(Saved entries)
(* ===== verification/Http.v ===== *)
(** * HTTP requests as the Go handlers see them

    [http.Header] with its canonical keys, the request fields the services
    read, and the header pipeline [httputil.ReverseProxy] runs around a
    Director.  Header names are compared the way HTTP does, without case:
    the lemma [CanonKey_fold] is what makes a theorem about canonical keys a
    theorem about every spelling of a name. *)

From S2P Require Import Prelude LiteLLM.

Open Scope string_scope.
Open Scope list_scope.

(** ** net/textproto canonical keys *)

Definition is_upper (c : ascii) : bool := let n := N_of_ascii c in ((65 <=? n) && (n <=? 90))%N.
Definition is_lower (c : ascii) : bool := let n := N_of_ascii c in ((97 <=? n) && (n <=? 122))%N.
Definition upper_byte (c : ascii) : ascii := if is_lower c then ascii_of_N (N_of_ascii c - 32) else c.

(** [validHeaderFieldByte]: RFC 7230 tchar. *)
Definition tchar (c : ascii) : bool :=
  is_upper c || is_lower c
  || (let n := N_of_ascii c in ((48 <=? n) && (n <=? 57))%N)
  || bool_decide (c ∈ chars "!#$%&'*+-.^_`|~").

Fixpoint canon_bytes (up : bool) (l : list ascii) : list ascii :=
  match l with
  | [] => []
  | c :: r => (if up then upper_byte c else lower_byte c) :: canon_bytes (bool_decide (c = "-"%char)) r
  end.

Definition valid_key (k : string) : bool := forallb tchar (chars k).

(** [http.CanonicalHeaderKey]: a key with a byte no token has is left alone. *)
Definition CanonKey (k : string) : string :=
  if valid_key k then of_chars (canon_bytes true (chars k)) else k.

(** ** http.Header *)

Abbreviation Header := (gmap string (list string)).

Definition HGet (h : Header) (k : string) : string :=
  match h !! CanonKey k with Some (v :: _) => v | _ => "" end.
Definition HValues (h : Header) (k : string) : list string := default [] (h !! CanonKey k).
Definition HSet (k v : string) (h : Header) : Header := <[CanonKey k := [v]]> h.
Definition HDel (k : string) (h : Header) : Header := delete (CanonKey k) h.

(** What net/http's server hands to a handler. *)
Definition canonical (h : Header) : Prop := forall k v, h !! k = Some v -> CanonKey k = k.

(** ** Request bodies *)

(** A JSON text, and a [json.RawMessage], as the tree it denotes.  Objects
    keep their bindings in order, duplicates included, since a Go map and
    Python's dict both take the last one. *)
#[warnings="-register-all"]
Inductive JVal : Type :=
| JNull
| JBool (b : bool)
| JNum (text : string)
| JStr (s : string)
| JArr (l : list JVal)
| JObj (l : list (string * JVal)).

(** What [multipart.Reader.NextPart] yields: a part with its
    Content-Disposition headers, the clean end, or an error. *)
Inductive NextPart : Type := Part (disposition : list string) | PartEOF | PartErr.

(** The bytes of a body as each decoder of the code sees them. *)
Record Body : Type := MkBody {
  b_readable : bool;
  b_size : Z;
  b_blank : bool;
  b_json : option JVal;
  b_query : option (list string);
  b_parts : string -> list NextPart
}.

(** ** Requests *)

Record Req : Type := MkReq {
  r_Method : string;
  r_Path : string;
  r_RawPath : string;
  r_Header : Header;
  r_Cookie : string -> option string;
  r_RemoteAddr : string;
  r_Scheme : string;
  r_Host : string;
  r_Body : option Body
}.

Definition with_header (h : Header) (r : Req) : Req :=
  MkReq (r_Method r) (r_Path r) (r_RawPath r) h (r_Cookie r) (r_RemoteAddr r) (r_Scheme r) (r_Host r) (r_Body r).
Definition with_path (p raw : string) (r : Req) : Req :=
  MkReq (r_Method r) p raw (r_Header r) (r_Cookie r) (r_RemoteAddr r) (r_Scheme r) (r_Host r) (r_Body r).
Definition with_url (scheme host : string) (r : Req) : Req :=
  MkReq (r_Method r) (r_Path r) (r_RawPath r) (r_Header r) (r_Cookie r) (r_RemoteAddr r) scheme host (r_Body r).

(** ** strings helpers of the HTTP code *)

Definition EqualFold (a b : string) : bool := bool_decide (ToLower a = ToLower b).

Definition TrimPrefix (s p : string) : string := default s (CutPrefix s p).

Fixpoint Join (l : list string) (sep : string) : string :=
  match l with
  | [] => ""
  | [x] => x
  | x :: r => x +:+ sep +:+ Join r sep
  end.

(** ** httputil.ReverseProxy *)

Definition hopHeaders : list string :=
  ["Connection"; "Proxy-Connection"; "Keep-Alive"; "Proxy-Authenticate"; "Proxy-Authorization"; "Te"; "Trailer";
   "Transfer-Encoding"; "Upgrade"].

(** The header names the Connection values list. *)
Definition connection_tokens (h : Header) : list string :=
  filter (fun t => t <> "") (TrimSpace <$> (default [] (h !! "Connection") ≫= SplitByte ","%char)).

Definition removeHopByHopHeaders (h : Header) : Header :=
  foldr HDel (foldr HDel h (connection_tokens h)) hopHeaders.

(** [httpguts.HeaderValuesContainsToken]. *)
Definition containsToken (vs : list string) (tok : string) : bool :=
  existsb (fun t => EqualFold (TrimSpace t) tok) (vs ≫= SplitByte ","%char).

Definition upgradeType (h : Header) : string :=
  if containsToken (default [] (h !! "Connection")) "Upgrade" then HGet h "Upgrade" else "".

(** What leaves the proxy for the header map [h] the Director left, for a
    client at [clientIP]; [te] is whether the incoming request listed the
    trailers token in Te. *)
Definition outbound (clientIP : option string) (te : bool) (h : Header) : Header :=
  let up := upgradeType h in
  let h1 := removeHopByHopHeaders h in
  let h2 := if te then HSet "Te" "trailers" h1 else h1 in
  let h3 := if decide (up = "") then h2 else HSet "Upgrade" up (HSet "Connection" "Upgrade" h2) in
  let h4 := match clientIP with
            | None => h3
            | Some ip =>
                match h3 !! "X-Forwarded-For" with
                | Some [] => h3
                | Some prior => HSet "X-Forwarded-For" (Join prior ", " +:+ ", " +:+ ip) h3
                | None => HSet "X-Forwarded-For" ip h3
                end
            end in
  match h4 !! "User-Agent" with None => HSet "User-Agent" "" h4 | Some _ => h4 end.

(** ** Lemmas *)

(** Enumerate the members of the literal lists in the hypotheses. *)
Ltac list_cases :=
  repeat match goal with
    | H : _ ∈ _ :: _ |- _ => apply elem_of_cons in H as [?|H]
    | H : _ ∈ [] |- _ => by apply elem_of_nil in H
    end; subst.

Ltac all_bytes := intros [[] [] [] [] [] [] [] []]; reflexivity.

Lemma upper_lower_byte : forall c, upper_byte (lower_byte c) = upper_byte c.
Proof. all_bytes. Qed.
Lemma lower_lower_byte : forall c, lower_byte (lower_byte c) = lower_byte c.
Proof. all_bytes. Qed.
Lemma lower_upper_byte : forall c, lower_byte (upper_byte c) = lower_byte c.
Proof. all_bytes. Qed.
Lemma tchar_lower_byte : forall c, tchar (lower_byte c) = tchar c.
Proof. all_bytes. Qed.
Lemma dash_lower_byte : forall c, bool_decide (lower_byte c = "-"%char) = bool_decide (c = "-"%char).
Proof. all_bytes. Qed.

Lemma canon_bytes_lower up l : canon_bytes up (lower_byte <$> l) = canon_bytes up l.
Proof.
  revert up; induction l as [|c l IH]; intros up; [done|].
  cbn [fmap list_fmap canon_bytes]. rewrite dash_lower_byte, IH.
  f_equal. destruct up; [apply upper_lower_byte|apply lower_lower_byte].
Qed.

Lemma lower_canon_bytes up l : lower_byte <$> canon_bytes up l = lower_byte <$> l.
Proof.
  revert up; induction l as [|c l IH]; intros up; [done|].
  cbn [fmap list_fmap canon_bytes]. f_equal; [|apply IH].
  destruct up; [apply lower_upper_byte|apply lower_lower_byte].
Qed.

Lemma chars_ToLower s : chars (ToLower s) = lower_byte <$> chars s.
Proof. apply chars_of_chars. Qed.

Lemma forallb_lower l : forallb tchar (lower_byte <$> l) = forallb tchar l.
Proof. induction l as [|c l IH]; [done|]. cbn. by rewrite tchar_lower_byte, IH. Qed.

Lemma ToLower_idemp s : ToLower (ToLower s) = ToLower s.
Proof.
  unfold ToLower. f_equal. rewrite chars_of_chars, <- list_fmap_compose.
  apply list_fmap_ext. intros ? ? _. apply lower_lower_byte.
Qed.

Lemma valid_key_lower k : valid_key (ToLower k) = valid_key k.
Proof. unfold valid_key. by rewrite chars_ToLower, forallb_lower. Qed.

(** Two spellings of one name share the canonical key. *)
Lemma CanonKey_fold k k' : valid_key k' = true -> ToLower k = ToLower k' -> CanonKey k = CanonKey k'.
Proof.
  intros Hv Hl. unfold CanonKey.
  rewrite <- (valid_key_lower k), Hl, (valid_key_lower k'), Hv.
  rewrite <- (canon_bytes_lower _ (chars k)), <- (canon_bytes_lower _ (chars k')), <- !chars_ToLower.
  by rewrite Hl.
Qed.

Lemma ToLower_CanonKey k : ToLower (CanonKey k) = ToLower k.
Proof.
  unfold CanonKey. destruct (valid_key k); [|done].
  unfold ToLower. by rewrite chars_of_chars, lower_canon_bytes.
Qed.

Lemma CanonKey_idemp k : CanonKey (CanonKey k) = CanonKey k.
Proof.
  destruct (valid_key k) eqn:Hv.
  - apply CanonKey_fold; [done|]. apply ToLower_CanonKey.
  - unfold CanonKey. by rewrite Hv, Hv.
Qed.

Lemma HSet_lookup k v h : HSet k v h !! CanonKey k = Some [v].
Proof. apply lookup_insert_eq. Qed.
Lemma HSet_lookup_ne k v h j : CanonKey k <> j -> HSet k v h !! j = h !! j.
Proof. apply lookup_insert_ne. Qed.
Lemma HDel_lookup k h : HDel k h !! CanonKey k = None.
Proof. apply lookup_delete_eq. Qed.
Lemma HDel_lookup_ne k h j : CanonKey k <> j -> HDel k h !! j = h !! j.
Proof. apply lookup_delete_ne. Qed.

Lemma canonical_HSet k v h : canonical h -> canonical (HSet k v h).
Proof.
  intros Hc j w. unfold HSet. rewrite lookup_insert_Some.
  intros [[<- _]|[_ ?]]; [apply CanonKey_idemp|by eapply Hc].
Qed.
Lemma canonical_HDel k h : canonical h -> canonical (HDel k h).
Proof. intros Hc j w. unfold HDel. rewrite lookup_delete_Some. intros [_ ?]. by eapply Hc. Qed.
Lemma canonical_foldr_HDel ks h : canonical h -> canonical (foldr HDel h ks).
Proof. intros ?. induction ks; cbn; [done|]. by apply canonical_HDel. Qed.
#[export] Hint Resolve canonical_HSet canonical_HDel canonical_foldr_HDel : ach.

(** A canonical map holds at most one spelling of a name. *)
Lemma canonical_fold h k v name :
  canonical h -> valid_key name = true -> h !! k = Some v -> ToLower k = ToLower name -> k = CanonKey name.
Proof. intros Hc Hv Hk Hl. rewrite <- (Hc _ _ Hk). by apply CanonKey_fold. Qed.

Lemma foldr_HDel_None ks h j : h !! j = None -> foldr HDel h ks !! j = None.
Proof. intros. induction ks; cbn; [done|]. unfold HDel. rewrite lookup_delete_None. auto. Qed.

Lemma foldr_HDel_keep ks h j : Forall (fun k => CanonKey k <> j) ks -> foldr HDel h ks !! j = h !! j.
Proof. induction 1; cbn; [done|]. by rewrite HDel_lookup_ne. Qed.
(* ===== verification/BodyTags.v ===== *)
(** * Client budget tags in request bodies (forwarder/proxy/bodytags.go)

    LiteLLM merges tags found in a request body with the header ACH stamps
    and charges every tag's budget, so the forwarder strips them (JSON) or
    refuses the request (forms).  [parse] is [json.Unmarshal] of a JSON text
    held in a string, [mime_name] and [mime_boundary] are what
    [mime.ParseMediaType] finds in a header value. *)

From S2P Require Import Prelude LiteLLM Http.

Open Scope string_scope.
Open Scope list_scope.

Definition maxTagScanBody : Z := Z.shiftl 32 20.

Inductive BodyErr : Type := errBodyRead | errBodyTooLarge | errInvalidBody | errClientTags | errClientParam.

Definition refusedParams : list string := ["api_key"; "deployment_id"; "guardrails"; "guardrail_config"].
Definition refusedMetaParams : list string := ["guardrails"; "guardrail_config"].
Definition tagBearing : list string := ["tags"; "metadata"; "litellm_metadata"].

(** ** encoding/json *)

Abbreviation JMap := (gmap string JVal).

(** [json.Unmarshal] into a map, a string and a slice; null leaves the zero
    value without an error. *)
Definition as_map (v : JVal) : option JMap :=
  match v with
  | JObj l => Some (foldl (fun m kv => <[kv.1 := kv.2]> m) ∅ l)
  | JNull => Some ∅
  | _ => None
  end.
Definition as_string (v : JVal) : option string :=
  match v with JStr s => Some s | JNull => Some "" | _ => None end.
Definition as_array (v : JVal) : option (list JVal) :=
  match v with JArr l => Some l | JNull => Some [] | _ => None end.

(** [json.Marshal] of a map. *)
Definition of_map (m : JMap) : JVal := JObj (map_to_list m).

(** ** Refused parameters *)

Definition has (m : JMap) (k : string) : bool := bool_decide (is_Some (m !! k)).

(** One entry of tools: an object whose type is the string mcp. *)
Definition mcp_tool (raw : JVal) : bool :=
  match as_map raw with
  | None => false
  | Some t =>
      match t !! "type" ≫= as_string with
      | Some typ => bool_decide (typ = "mcp")
      | None => false
      end
  end.

Definition refuseParams (m : JMap) : Res BodyErr unit :=
  if existsb (has m) refusedParams then Err errClientParam
  else match m !! "tools" ≫= as_array with
       | None => Ok tt
       | Some tools => if existsb mcp_tool tools then Err errClientParam else Ok tt
       end.

Section Strip.
Context (parse : string -> option JVal).

(** One round of the loop of [stripObjTags], for key [k]. *)
Definition stripMeta (k : string) (m : JMap) : Res BodyErr (JMap * bool) :=
  match m !! k with
  | None => Ok (m, false)
  | Some v =>
      let str := as_string v in
      let doc := match str with Some s => parse s | None => Some v end in
      match doc ≫= as_map with
      | None =>
          match str with
          | Some s => if decide (TrimSpace s = "") then Ok (m, false) else Err errInvalidBody
          | None => Ok (m, false)
          end
      | Some sub =>
          if existsb (has sub) refusedMetaParams then Err errClientParam
          else if has sub "tags" then Ok (<[k := of_map (delete "tags" sub)]> m, true)
          else Ok (m, false)
      end
  end.

Definition stripObjTags (m : JMap) : Res BodyErr (JMap * bool) :=
  match refuseParams m with
  | Err e => Err e
  | Ok _ =>
      let m1 := delete "tags" m in
      match stripMeta "metadata" m1 with
      | Err e => Err e
      | Ok (m2, c2) =>
          match stripMeta "litellm_metadata" m2 with
          | Err e => Err e
          | Ok (m3, c3) => Ok (m3, has m "tags" || c2 || c3)
          end
      end
  end.

(** The params step of [stripJSONTags]. *)
Definition stripParams (top : JMap) : Res BodyErr (JMap * bool) :=
  match top !! "params" with
  | None => Ok (top, false)
  | Some pv =>
      match as_map pv with
      | None => Ok (top, false)
      | Some params =>
          match stripObjTags params with
          | Err e => Err e
          | Ok (params', true) => Ok (<["params" := of_map params']> top, true)
          | Ok (_, false) => Ok (top, false)
          end
      end
  end.

(** The document to forward and whether it differs from the one received. *)
Definition stripJSONTags (raw : option JVal) : Res BodyErr (JVal * bool) :=
  match raw with
  | Some (JObj l) =>
      match as_map (JObj l) with
      | None => Err errInvalidBody
      | Some top =>
          match stripObjTags top with
          | Err e => Err e
          | Ok (top1, c1) =>
              match stripParams top1 with
              | Err e => Err e
              | Ok (top2, c2) => if c1 || c2 then Ok (of_map top2, true) else Ok (JObj l, false)
              end
          end
      end
  | _ => Err errInvalidBody
  end.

### ASSIGNMENT
Lines to set down from above: the line with "(text : string)", the line with "Content-Disposition headers, the", and every line between, each exactly as written.

### EXERCISE ANSWER
| JNum (text : string)
| JStr (s : string)
| JArr (l : list JVal)
| JObj (l : list (string * JVal)).

(** What [multipart.Reader.NextPart] yields: a part with its
    Content-Disposition headers, the clean end, or an error. *)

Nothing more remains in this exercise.